I would like every line of the records below that contains the word "Lemma" copied.
START ENTRIES SUPPLIED
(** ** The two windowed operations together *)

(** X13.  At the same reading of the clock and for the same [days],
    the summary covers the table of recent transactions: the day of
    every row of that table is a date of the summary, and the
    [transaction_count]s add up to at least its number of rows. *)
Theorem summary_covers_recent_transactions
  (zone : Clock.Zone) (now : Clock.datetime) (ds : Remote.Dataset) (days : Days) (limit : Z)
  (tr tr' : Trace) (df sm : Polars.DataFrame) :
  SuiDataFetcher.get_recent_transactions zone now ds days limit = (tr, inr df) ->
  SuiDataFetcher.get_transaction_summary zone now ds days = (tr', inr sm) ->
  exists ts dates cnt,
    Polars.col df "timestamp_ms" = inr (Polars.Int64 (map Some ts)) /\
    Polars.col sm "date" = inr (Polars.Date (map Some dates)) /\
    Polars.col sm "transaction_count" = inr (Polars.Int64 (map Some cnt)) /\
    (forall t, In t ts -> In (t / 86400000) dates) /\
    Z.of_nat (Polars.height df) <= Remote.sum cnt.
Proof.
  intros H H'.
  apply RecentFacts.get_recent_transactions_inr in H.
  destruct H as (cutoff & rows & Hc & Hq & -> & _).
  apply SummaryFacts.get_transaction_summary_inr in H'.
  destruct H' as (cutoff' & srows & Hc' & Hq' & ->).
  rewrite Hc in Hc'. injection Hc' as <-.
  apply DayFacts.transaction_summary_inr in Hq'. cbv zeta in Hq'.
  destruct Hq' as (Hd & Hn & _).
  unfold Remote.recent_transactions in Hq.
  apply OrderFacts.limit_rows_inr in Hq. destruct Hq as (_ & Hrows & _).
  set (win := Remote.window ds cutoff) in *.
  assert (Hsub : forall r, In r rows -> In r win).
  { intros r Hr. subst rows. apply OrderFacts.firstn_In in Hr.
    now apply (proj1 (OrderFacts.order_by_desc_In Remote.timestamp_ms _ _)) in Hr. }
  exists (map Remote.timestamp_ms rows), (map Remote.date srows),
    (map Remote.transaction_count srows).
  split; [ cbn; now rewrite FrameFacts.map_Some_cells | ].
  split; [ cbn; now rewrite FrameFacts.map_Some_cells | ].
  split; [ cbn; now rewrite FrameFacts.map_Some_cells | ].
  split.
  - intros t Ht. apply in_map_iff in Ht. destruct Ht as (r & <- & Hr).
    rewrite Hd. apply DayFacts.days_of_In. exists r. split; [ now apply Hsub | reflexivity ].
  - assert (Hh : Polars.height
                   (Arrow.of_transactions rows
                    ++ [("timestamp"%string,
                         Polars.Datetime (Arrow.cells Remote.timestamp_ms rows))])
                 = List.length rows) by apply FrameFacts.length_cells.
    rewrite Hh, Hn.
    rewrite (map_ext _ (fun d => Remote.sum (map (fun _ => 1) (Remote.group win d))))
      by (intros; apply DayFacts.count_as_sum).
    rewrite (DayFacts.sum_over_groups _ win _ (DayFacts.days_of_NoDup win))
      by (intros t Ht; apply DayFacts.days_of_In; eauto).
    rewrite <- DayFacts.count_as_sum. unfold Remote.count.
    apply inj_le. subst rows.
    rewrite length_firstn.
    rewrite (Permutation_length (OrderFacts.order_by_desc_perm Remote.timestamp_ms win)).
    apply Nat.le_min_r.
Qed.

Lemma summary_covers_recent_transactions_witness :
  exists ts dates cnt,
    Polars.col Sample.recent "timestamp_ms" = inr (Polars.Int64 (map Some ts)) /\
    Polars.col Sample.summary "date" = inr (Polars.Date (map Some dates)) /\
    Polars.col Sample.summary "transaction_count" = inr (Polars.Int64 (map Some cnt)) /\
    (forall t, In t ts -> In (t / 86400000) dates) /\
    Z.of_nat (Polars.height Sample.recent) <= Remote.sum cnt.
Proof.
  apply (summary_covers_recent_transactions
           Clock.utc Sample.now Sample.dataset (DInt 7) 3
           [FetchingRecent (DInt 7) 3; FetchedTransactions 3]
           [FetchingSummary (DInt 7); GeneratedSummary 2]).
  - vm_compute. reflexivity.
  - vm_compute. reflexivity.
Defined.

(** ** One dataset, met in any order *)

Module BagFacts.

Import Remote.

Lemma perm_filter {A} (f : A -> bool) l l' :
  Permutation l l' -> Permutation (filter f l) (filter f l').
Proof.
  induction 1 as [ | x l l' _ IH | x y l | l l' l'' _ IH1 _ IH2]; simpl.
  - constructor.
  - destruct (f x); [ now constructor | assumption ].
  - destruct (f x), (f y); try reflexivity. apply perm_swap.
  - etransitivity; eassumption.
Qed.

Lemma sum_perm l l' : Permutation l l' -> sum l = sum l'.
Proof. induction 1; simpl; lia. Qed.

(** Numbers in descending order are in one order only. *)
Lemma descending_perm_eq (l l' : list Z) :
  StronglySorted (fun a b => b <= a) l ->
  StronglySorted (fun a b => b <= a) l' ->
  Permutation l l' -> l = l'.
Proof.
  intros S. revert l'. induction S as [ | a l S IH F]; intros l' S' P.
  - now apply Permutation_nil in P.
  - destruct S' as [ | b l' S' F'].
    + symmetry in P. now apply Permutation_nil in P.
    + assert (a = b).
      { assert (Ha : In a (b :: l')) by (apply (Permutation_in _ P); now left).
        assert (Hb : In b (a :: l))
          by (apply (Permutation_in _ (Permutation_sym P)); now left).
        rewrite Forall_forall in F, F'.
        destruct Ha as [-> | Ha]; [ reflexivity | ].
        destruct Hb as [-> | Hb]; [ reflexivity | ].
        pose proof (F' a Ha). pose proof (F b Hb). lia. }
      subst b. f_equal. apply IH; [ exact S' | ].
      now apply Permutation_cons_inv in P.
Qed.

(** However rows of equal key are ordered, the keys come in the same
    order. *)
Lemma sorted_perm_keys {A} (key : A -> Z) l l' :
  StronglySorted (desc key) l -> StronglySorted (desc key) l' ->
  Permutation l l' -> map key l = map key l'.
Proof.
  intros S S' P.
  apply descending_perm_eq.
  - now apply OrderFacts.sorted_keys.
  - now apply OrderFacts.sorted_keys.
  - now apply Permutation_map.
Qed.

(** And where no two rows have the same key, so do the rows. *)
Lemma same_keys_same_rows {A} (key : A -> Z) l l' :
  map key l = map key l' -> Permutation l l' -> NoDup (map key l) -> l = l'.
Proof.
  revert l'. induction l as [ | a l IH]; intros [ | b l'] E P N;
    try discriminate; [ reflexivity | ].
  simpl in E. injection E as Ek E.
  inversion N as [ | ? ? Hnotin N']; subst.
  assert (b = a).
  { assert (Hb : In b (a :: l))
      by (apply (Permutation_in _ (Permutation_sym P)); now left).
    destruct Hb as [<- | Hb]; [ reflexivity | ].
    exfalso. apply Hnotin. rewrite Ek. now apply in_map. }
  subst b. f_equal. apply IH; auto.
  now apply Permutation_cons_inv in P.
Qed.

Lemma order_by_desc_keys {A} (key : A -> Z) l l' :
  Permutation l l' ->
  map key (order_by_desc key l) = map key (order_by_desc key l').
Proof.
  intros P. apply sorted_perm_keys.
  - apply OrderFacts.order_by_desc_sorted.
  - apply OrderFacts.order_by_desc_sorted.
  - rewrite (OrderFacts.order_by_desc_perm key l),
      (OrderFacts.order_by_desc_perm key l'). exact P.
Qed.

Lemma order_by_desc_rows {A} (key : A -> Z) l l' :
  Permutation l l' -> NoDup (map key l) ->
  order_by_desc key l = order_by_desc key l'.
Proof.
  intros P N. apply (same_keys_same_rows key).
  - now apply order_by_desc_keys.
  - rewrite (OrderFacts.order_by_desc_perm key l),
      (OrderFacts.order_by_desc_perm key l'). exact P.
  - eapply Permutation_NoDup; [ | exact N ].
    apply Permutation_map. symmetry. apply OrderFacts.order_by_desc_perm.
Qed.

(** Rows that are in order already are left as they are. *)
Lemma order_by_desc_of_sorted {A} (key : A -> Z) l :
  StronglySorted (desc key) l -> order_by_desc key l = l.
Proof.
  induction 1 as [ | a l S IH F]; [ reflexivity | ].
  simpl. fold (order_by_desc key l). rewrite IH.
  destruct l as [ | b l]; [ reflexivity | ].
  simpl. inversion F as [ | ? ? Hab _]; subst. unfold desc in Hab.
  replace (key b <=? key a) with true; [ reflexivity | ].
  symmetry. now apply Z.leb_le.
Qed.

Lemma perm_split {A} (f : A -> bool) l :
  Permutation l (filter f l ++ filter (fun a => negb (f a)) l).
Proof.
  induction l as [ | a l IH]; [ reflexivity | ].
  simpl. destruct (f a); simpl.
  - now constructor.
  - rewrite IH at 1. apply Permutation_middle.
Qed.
END ENTRIES SUPPLIED
▸ **EXERCISE OUTPUT**:
Lemma summary_covers_recent_transactions_witness :
Lemma perm_filter {A} (f : A -> bool) l l' :
Lemma sum_perm l l' : Permutation l l' -> sum l = sum l'.
Lemma descending_perm_eq (l l' : list Z) :
Lemma sorted_perm_keys {A} (key : A -> Z) l l' :
Lemma same_keys_same_rows {A} (key : A -> Z) l l' :
Lemma order_by_desc_keys {A} (key : A -> Z) l l' :
Lemma order_by_desc_rows {A} (key : A -> Z) l l' :
Lemma order_by_desc_of_sorted {A} (key : A -> Z) l :
Lemma perm_split {A} (f : A -> bool) l :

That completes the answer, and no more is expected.